Título: Cientista político propõe reforma alternativa
Autor: Felício , César
Fonte: Valor Econômico, 30/11/2007, Especial, p. A16

Desviar o foco da questão eleitoral na discussão da reforma política é o principal objetivo do cientista político Wanderley Guilherme dos Santos ao apresentar nesta entrevista seis propostas de mudança constitucional. As sugestões de Wanderley Guilherme tratam o funcionamento institucional e o relacionamento entre os Poderes, em detrimento das mudanças de regras eleitorais, como o voto distrital ou em lista, a fidelidade partidária e o estatuto da reeleição.

"O debate sobre a reforma política nos lançou uma armadilha. Quem não tem grandes desconfortos com as regras eleitorais, como eu, fica apenas contraditando, o que dá a impressão de que há total satisfação com o sistema institucional vigente", diz Wanderley Guilherme.

A ênfase na questão eleitoral é dada não apenas pelos defensores da reforma entre partidos oposicionistas, como o ex-presidente Fernando Henrique Cardoso, que prega o voto distrital, como pelo governo. Nos próximos dias, Lula deverá começar a negociar com sua base uma proposta que envolve a lista fechada, a fidelidade partidária e o financiamento público.

Recentemente nomeado pelo presidente Luiz Inácio Lula da Silva para o conselho curador da futura TV pública, Wanderley Guilherme é filósofo e cientista político, com doutorado na Universidade de Stanford, Estados Unidos. Aposentou-se como professor de teoria política na UFRJ e dirige o Laboratório de Estudos Experimentais da Universidade Cândido Mendes, no Rio.

Para Wanderley Guilherme , seu papel no Conselho Curador da TV pública concebida por Lula será semelhante a de um jurado. "Aceitei o convite para participar do conselho curador porque sei que posso ter opinões construtivas diante de uma grade de programação e diante da execução", justificou. Para Wanderley, o fato de o Conselho reunir personalidades díspares como o ex-governador paulista Claudio Lembo (DEM) e o cantor de rap MV Bill o neutralizam do ponto de vista político. "O ecletismo do grupo desestimula dogmatismos de preferências e facciocismos de perspectiva", afirmou.
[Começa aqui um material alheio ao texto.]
(** * angular-build: configuration resolution and the vendor-bundle gatekeeper

    A shallow embedding of the TypeScript sources

    - [TryBundleDllWebpackPlugin] and [getWebpackStatsConfig]
      (the try-bundle-dll plugin),
    - [parseAssetEntry] (helpers/parse-asset-entry.ts),
    - [getWebpackConfig] and [prepareFilterNames],
    - [getAppDllWebpackConfig] and [getAppDllWebpackConfigPartial]
      (webpack-configs/app/dll.ts),
    - [getStylesConfigPartial] (webpack-configs/styles.ts),

    followed by the properties of the design document that concern them.

    Conventions.  JavaScript strings are modelled by [string] (sequences of
    code units; the sources only inspect ASCII markers).  A function that can
    [throw] returns a [result].  An object used as a dictionary is a [gmap]
    when only its lookups matter and an association list in insertion order
    when its key order is observable.  Node's [path] and [fs] modules, the
    bundler and the helpers that live outside these sources are collaborators:
    they are the fields of a record or the variables of a section. *)

From Stdlib Require Import Ascii.
From stdpp Require Import base option list strings pretty gmap fin_maps.

Open Scope string_scope.

(** ** JavaScript preliminaries *)

Module Js.

(** The error classes the sources construct, and the system errors of [fs]. *)
Inductive error :=
  | Error (msg : string)
  | TypeError (msg : string)
  | SystemError (code : string)
  | InvalidOptionError (msg : string)
  | InvalidConfigError (msg : string)
  | InternalError (msg : string).

(** Outcome of a call that may throw. *)
Inductive result (A : Type) :=
  | Ok (a : A)
  | Throw (e : error).
Arguments Ok {A} a.
Arguments Throw {A} e.
Lemma offset_headroom_uninitialised_witness :
  inst_ok array2D_default ([] : heap Z) /\
  keeps_data array2D_default 2 1 = false /\
  0 <= 2 /\ 0 <= 1 /\ 2 * 1 + 2 < 2 ^ 64 /\
  exists a' hp',
    op_call 0 array2D_default 2 1 ARRAY2D_CLEAR_DATA 2 ([] : heap Z)
      = Ok (a', hp') /\
    flat_get a' 1 hp' = Fault Uninitialised /\
    flat_get a' 4 hp' = Fault OutOfBounds.
Proof.
  split; [exact (inst_ok_default [])|]. split; [reflexivity|].
  split_and!; try lia.
  destruct (offset_headroom_uninitialised 0 array2D_default 2 1
              ARRAY2D_CLEAR_DATA 2 [] (inst_ok_default []) eq_refl
              ltac:(lia) ltac:(lia) ltac:(lia) ltac:(lia))
    as (a' & hp' & Hrun & Hlow & Hout).
  exists a', hp'. split_and!; [exact Hrun|apply Hlow; lia|apply Hout; lia].
Defined.

Lemma resize_releases_what_it_replaces_witness :
  inst_ok ex_arr ex_heap /\ 0 <= 4 /\ 4 * 4 < 2 ^ 64 /\
  clear_fits ex_arr 4 4 ARRAY2D_CLEAR_DATA 0 ex_heap /\
  exists a' hp',
    op_call 0 ex_arr 4 4 ARRAY2D_CLEAR_DATA 0 ex_heap = Ok (a', hp') /\
    hp' !! 0%nat = Some None /\ hp' !! 1%nat = Some None.
Proof.
  assert (Hc : clear_fits ex_arr 4 4 ARRAY2D_CLEAR_DATA 0 ex_heap).
  { intros _. right. split_and!; [lia|lia|].
    intros Hk. vm_compute in Hk. discriminate Hk. }
  split; [exact ex_inst_ok|]. split_and!; try lia; [exact Hc|].
  destruct (resize_releases_what_it_replaces 0 ex_arr 4 4 ARRAY2D_CLEAR_DATA 0
              ex_heap ex_inst_ok ltac:(lia) ltac:(lia) ltac:(lia))
    as (Hret & Hres).
  destruct (Hret Hc) as (a' & hp' & Hrun).
  destruct (Hres a' hp' Hrun) as (Hdata & Hrows).
  exists a', hp'. split; [exact Hrun|].
  assert (Ha : a' = mk_array2D 4 4 (Ptr 2 0) (Ptr 3 0)).
  { vm_compute in Hrun. by injection Hrun as <- _. }
  split.
  - apply Hdata; [reflexivity|]. rewrite Ha. discriminate.
  - apply Hrows; [reflexivity|]. rewrite Ha. discriminate.
Defined.

Lemma fill_touches_the_first_cells_witness :
  owning ex_arr 0 ex_heap /\ width ex_arr * height ex_arr < 2 ^ 64 /\
  exists hp',
    fill ex_arr 9 false [] ex_heap = Ok hp' /\
    fill ex_arr 9 true (rev (seqZ 0 (width ex_arr * height ex_arr))) ex_heap
      = Ok hp' /\
    hp' !! 1%nat = ex_heap !! 1%nat /\
    get ex_arr 2 1 hp' = Ok 9.
Proof.
  split; [exact ex_owning|]. split; [simpl; lia|].
  destruct (fill_touches_the_first_cells ex_arr 0 9 ex_heap ex_owning
              ltac:(simpl; lia))
    as (hp' & Hseq & Hpar & _ & Hfr & _ & Hget).
  exists hp'. split_and!; [apply Hseq| | |].
  - apply Hpar. symmetry. apply Permutation_rev.
  - apply Hfr. discriminate.
  - rewrite Hget by (simpl; lia). reflexivity.
Defined.

Lemma fill_overwrites_witness :
  owning ex_arr 0 ex_heap /\ width ex_arr * height ex_arr < 2 ^ 64 /\
  exists hp1 hp2,
    fill ex_arr 1 false [] ex_heap = Ok hp1 /\
    fill ex_arr 2 false [] hp1 = Ok hp2 /\
    fill ex_arr 2 false [] ex_heap = Ok hp2.
Proof.
  split; [exact ex_owning|]. split; [simpl; lia|].
  exact (fill_overwrites ex_arr 0 1 2 ex_heap ex_owning ltac:(simpl; lia)).
Defined.

Lemma byreference_write_reaches_source_witness :
  referencing ex_ref ex_source ex_ref_heap /\
  source_ok ex_source (width ex_ref) (height ex_ref) ex_ref_heap /\
  exists hp',
    set ex_ref 1 0 7 ex_ref_heap = Ok hp' /\
    src_get ex_source 1 0 hp' = Ok 7.
Proof.
  assert (Hsrc : source_ok ex_source (width ex_ref) (height ex_ref) ex_ref_heap).
  { intros y Hy. simpl in Hy. assert (y = 0 \/ y = 1) as [->| ->] by lia.
    - exists (Ptr 0 0). split; [reflexivity|]. intros x Hx. simpl in Hx.
      assert (x = 0 \/ x = 1) as [->| ->] by lia; eexists; reflexivity.
    - exists (Ptr 1 0). split; [reflexivity|]. intros x Hx. simpl in Hx.
      assert (x = 0 \/ x = 1) as [->| ->] by lia; eexists; reflexivity. }
  split; [exact ex_referencing|]. split; [exact Hsrc|].
  destruct (byreference_write_reaches_source ex_ref ex_source ex_ref_heap 1 0 7
              ex_referencing Hsrc ltac:(simpl; lia) ltac:(simpl; lia))
    as (hp' & Hset & Hsget & _).
  by exists hp'.
Defined.

Lemma sized_lifetime_leaves_nothing_witness :
  0 <= 2 /\ 0 <= 3 /\ 2 * 3 < 2 ^ 64 /\
  exists a hp1,
    array2D_sized 0 2 3 0 ([] : heap Z) = Ok (a, hp1) /\
    array2D_dtor a hp1 = Ok [None; None].
Proof.
  split_and!; try lia.
  destruct (sized_lifetime_leaves_nothing 0 2 3 0 ([] : heap Z)
              ltac:(lia) ltac:(lia) ltac:(lia))
    as (a & hp1 & hp2 & Hrun & Hdtor & ->).
  by exists a, hp1.
Defined.
(** * Verification of the retail novelty agent and the search cache of inventor-ai

    Shallow embedding of [src/lib/search/ebay.ts] (eBay Browse API client
    and the retail search agent) and of the [search_cache] table with its
    [cleanup_expired_cache] function (SQL schema).

    Conventions of the embedding:
    - JavaScript numbers used as scores and confidences are rationals [Q];
      millisecond timestamps and HTTP statuses are [Z].
    - Effects ([fetch], the Anthropic client, the module-level token cache)
      go through a state and exception monad [M]: the state holds the
      module-level [cachedToken] and a trace of the external calls made;
      the answers of the outside world are fields of a [World] record.
    - A rejected promise / thrown exception is the [Throw] outcome. *)

From Stdlib Require Import String Ascii List ZArith QArith Bool Lia.
From Stdlib Require Import Sorting.Sorted Sorting.Permutation Lqa.
Import ListNotations.
Open Scope string_scope.

(* ------------------------------------------------------------------ *)
(** ** Thrown values and the effect monad *)

(** What a [catch] clause receives: an [Error] object with its message,
    or some other thrown value. *)
Inductive thrown :=
| ErrorObj (message : string)
| NonError.

Inductive Exc (A : Type) :=
| Ok (a : A)
| Throw (e : thrown).
Arguments Ok {A} a.
Arguments Throw {A} e.

(** External calls, recorded in the order they are made. *)
Inductive ExtCall :=
| CallOAuth
| CallSearch (params : list (string * string))
| CallOracle.

(** The module-level token cache of ebay.ts. *)
Record CachedToken := mkCachedToken {
  ct_token : string;
  ct_expiresAt : Z
}.
(** ** Generators *)

(** What [next()] gives on the generator
    [while True: for x in read(): yield x]: the item it yields, with the
    items of the current batch still to come, or nothing yet when every
    batch read so far was empty. *)
Inductive drawn (A : Type) :=
| Yielded (x : A) (pending : list A)
| Polling.
Arguments Yielded {A} x pending.
Arguments Polling {A}.

Definition drawn_map {A C} (f : A -> C) (d : drawn A) : drawn C :=
  match d with
  | Yielded x pending => Yielded (f x) (map f pending)
  | Polling => Polling
  end.

(** [next()] on that generator, resumed with [pending] left of the current
    batch.  The loop reads a new batch whenever the current one is used up;
    [fuel] bounds the number of batches read. *)
Fixpoint generator_next {B A} (read_batch : py B (list A)) (fuel : nat)
    (pending : list A) : py B (drawn A) :=
  match pending with
  | x :: rest => ret (Yielded x rest)
  | [] =>
      match fuel with
      | O => ret Polling
      | S fuel' =>
          xs <- read_batch ;;
          generator_next read_batch fuel' xs
      end
  end.

(** A consumer that draws [k] items with [next()]: the items drawn and what
    is left of the current batch. *)
Fixpoint generator_take {B A} (read_batch : py B (list A)) (fuel k : nat)
    (pending : list A) : py B (list A * list A) :=
  match k with
  | O => ret ([], pending)
  | S k' =>
      d <- generator_next read_batch fuel pending ;;
      match d with
      | Yielded x rest =>
          r <- generator_take read_batch fuel k' rest ;;
          ret (x :: fst r, snd r)
      | Polling => ret ([], [])
      end
  end.

(** ** [cdef class Session] *)

Module Session.
Section Binding.
Context {B : Type}.

(** [smu::Session]'s methods, each returning its [int] error code. *)
Variable smu_configure : Z -> B -> Z * B.
Variable smu_run : Z -> B -> Z * B.
Variable smu_start : Z -> B -> Z * B.
Variable smu_end : B -> Z * B.

(** [def configure(self, int sample_rate=0)] *)
Definition configure (sample_rate : Z) : py B unit :=
  sample_rate <- as_c_int sample_rate ;;
  if sample_rate <? 0 then
    raise (ValueError ("invalid sample rate: " ++ str_int sample_rate))
  else
    errcode <- invoke (call_Session_configure sample_rate)
                      (smu_configure sample_rate) ;;
    if negb (errcode =? 0) then
      raise (SessionError "failed configuring device" (Some errcode))
    else ret tt.

(** [def run(self, int samples)] *)
Definition run (samples : Z) : py B unit :=
  samples <- as_c_int samples ;;
  if samples <? 0 then
    raise (ValueError ("invalid number of samples: " ++ str_int samples))
  else
    errcode <- invoke (call_Session_run samples) (smu_run samples) ;;
    if negb (errcode =? 0) then
      raise (SessionError "failed running session stream" (Some errcode))
    else ret tt.
(** * autofeat: the iterative feature-selection loop of [featsel.py]

    A shallow embedding of [select_features] (src/autofeat/featsel.py) and
    the properties of its split, candidate scoring, fit-and-prune and
    convergence tracking stages.

    Numbers are the code's: Python [float] and numpy [float64] are IEEE 754
    binary64, which is Rocq's primitive [float]; Python [int] is [Z] or
    [nat] where the code can only produce a non-negative value.  The
    numerical collaborators the code calls but does not define
    (StandardScaler, LassoLarsCV, [np.dot], [np.mean], [np.argsort], the
    iteration order of a [set]) are the fields of the class
    [Collaborators], each with the contract the code relies on. *)

From Stdlib Require Import Floats ZArith.
From stdpp Require Import gmap strings list sorting.

Set Warnings "-inexact-float,-clear-no-such-hyp".
Set Default Proof Using "Type".

Local Open Scope float_scope.

(** ** Exceptions and the error monad *)

(** The exceptions [select_features] can raise: the [ValueError] of line 47,
    the [IndexError] of a list subscript (line 73) and the [KeyError] of a
    column selection [df[cols]] (lines 71, 78, 81). *)
Inductive exn : Type :=
  | DimensionMismatch
  | IndexError
  | KeyError.

Inductive result (A : Type) : Type :=
  | Ok (a : A)
  | Raise (e : exn).
Arguments Ok {A} a.
Arguments Raise {A} e.

Global Instance exn_eq_dec : EqDecision exn.
Proof. solve_decision. Defined.

Global Instance result_ret : MRet result := @Ok.
Global Instance result_bind : MBind result := λ A B f m,
  match m with
  | Ok a => f a
  | Raise e => Raise e
  end.

Global Instance result_fmap : FMap result := λ A B f m,
  match m with
  | Ok a => Ok (f a)
  | Raise e => Raise e
  end.

(** A subscript [l[i]] with a non-negative index. *)
Definition getitem {A} (l : list A) (i : nat) : result A :=
  match l !! i with
  | Some x => Ok x
  | None => Raise IndexError
  end.

(** ** Python slices *)

(** [l[start:]] for any Python integer [start]: a negative start counts
    from the end and is clamped at the beginning of the list. *)
Definition slice_from {A} (start : Z) (l : list A) : list A :=
  drop (Z.to_nat (if (start <? 0)%Z
                  then Z.max 0 (Z.of_nat (length l) + start)
                  else start)) l.

(** The length of [l[-k:]] for a list [l] of [n] elements: the last [k] for
    a positive [k], the whole list for [k = 0], and all but the first [-k]
    for a negative [k]. *)
Definition taken (k : Z) (n : nat) : nat :=
  if (0 <? k)%Z then (Z.to_nat k `min` n)%nat else (n - Z.to_nat (- k))%nat.

(** ** numpy scalars and arrays *)

Global Instance float_inhabited : Inhabited float := populate 0.

(** [np.isclose(a, b)] on scalars with the default [rtol], [atol] and
    [equal_nan=False]: the tolerance test on finite operands, equality
    otherwise. *)
Definition rtol : float := 1e-5.
Definition atol : float := 1e-8.

Definition isclose (a b : float) : bool :=
  if is_finite a && is_finite b
  then (abs (a - b) <=? atol + rtol * abs b)
  else (a =? b).

(** [np.sum] of a boolean array: the number of [True] entries. *)
Definition np_sum_bool (l : list bool) : nat :=
  sum_list_with (λ b : bool, if b then 1%nat else 0%nat) l.

(** [np.zeros(n)] *)
Definition np_zeros (n : nat) : list float := replicate n 0.

(** Elementwise [x - y] of two 1-d arrays of one length. *)
Definition np_sub (x y : list float) : list float := zip_with PrimFloat.sub x y.

(** [np.abs] *)
Definition np_abs (x : list float) : list float := map abs x.

(** A 2-d array: its rows and the second component of its [shape]. *)
Record ndarray : Type := mk_ndarray {
  ncols : nat;
  mrows : list (list float)
}.

(** [v[:, None]]: a 1-d array as a one-column matrix. *)
Definition as_column (v : list float) : ndarray :=
  {| ncols := 1; mrows := map (λ x, [x]) v |}.

(** [X[:, 0]] *)
Definition column0 (X : ndarray) : list float :=
  map (λ r : list float, r !!! 0%nat) (mrows X).

(** ** Data frames *)

(** An n x p frame with its column labels; the labels are pairwise distinct
    (the data model identifies a column by a stable name). *)
Record DataFrame : Type := mk_df {
  columns : list string;
  rows : list (list float)
}.

(** [len(df)] and [df.shape[0]] *)
Definition len (df : DataFrame) : nat := length (rows df).

(** [df[:k]] and [df[k:]] for [k >= 0] *)
Definition df_head (k : nat) (df : DataFrame) : DataFrame :=
  {| columns := columns df; rows := take k (rows df) |}.
Definition df_tail (k : nat) (df : DataFrame) : DataFrame :=
  {| columns := columns df; rows := drop k (rows df) |}.

(** The position of a label in [df.columns]. *)
Fixpoint col_index (c : string) (cs : list string) : result nat :=
  match cs with
  | [] => Raise KeyError
  | c' :: cs' => if decide (c = c') then Ok 0%nat else S <$> col_index c cs'
  end.

(** [df[cols].to_numpy()]: the columns named by [cols], in that order. *)
Definition to_numpy_of (df : DataFrame) (cols : list string) : result ndarray :=
  idx ← mapM (λ c, col_index c (columns df)) cols;
  Ok {| ncols := length cols;
        mrows := map (λ r : list float, map (λ i, r !!! i) idx) (rows df) |}.

(** ** The split (lines 42-47) *)

(** [int(0.8 * n)] for a row count [n]: the double nearest to 0.8 exceeds
    0.8 by 0.4 ulp, so the rounded product is [4n/5] when 5 divides [n] and
    lies strictly between the neighbouring integers otherwise; truncation
    gives the integer quotient. *)
Definition int_08 (n : nat) : nat := (4 * n) `div` 5.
São seis as propostas. Duas estão na esfera eleitoral, alterando as regras de financiamento das campanhas e acabando com a figura do suplente de senador. Outras quatro tratam de questões institucionais, reforçando o poder Executivo.

Wanderley Guilherme sugere a possibilidade de se votar uma licença compulsória do presidente atingido por alguma denúncia. Pode ser uma arma para facilitar um processo de impeachment, mas pode também ser um instrumento para o presidente limitar o uso de denúncias por parte da oposição: se a licença compulsória não for aprovada pelo Congresso, o assunto não poderia mais ser tratado no Legislativo. Dentro desta mesma linha, Wanderley Guilherme propõe criar a possibilidade de impedimento de ministros, desde que por dois terços dos votos e mediante a elaboração de uma lista tríplice de possíveis sucessores. O cientista político sugere ainda que se preveja o impeachment de ministros do STF ou STJ, seguindo as mesmas regras do impeachment presidencial.

Wanderley Guilherme propõe ainda uma regulamentação para a realização de plebiscitos e referendos: precisariam de quórum qualificado de dois terços do eleitorado para serem validados. O professor é contra o uso da consulta popular para questões institucionais. Neste caso, sugere que a mudança seja feita pelo Congresso, em pelo menos duas votações em legislaturas diferentes.

A proposta de financiamento eleitoral feita pelo cientista político é de caráter misto. Até um determinado limite de candidatos haveria um financiamento público, a ser concedido na proporção inversa do resultado eleitoral obtido pelo partido: quanto menos votos na eleição passada, mais a sigla receberia em termos proporcionais. Caso não obtenha um bom resultado novamente, a legenda ficaria obrigada a devolver os valores. O financiamento privado continuaria existindo para os partidos que desejem lançar um número de candidatos acima da cota financiada com recursos oficiais.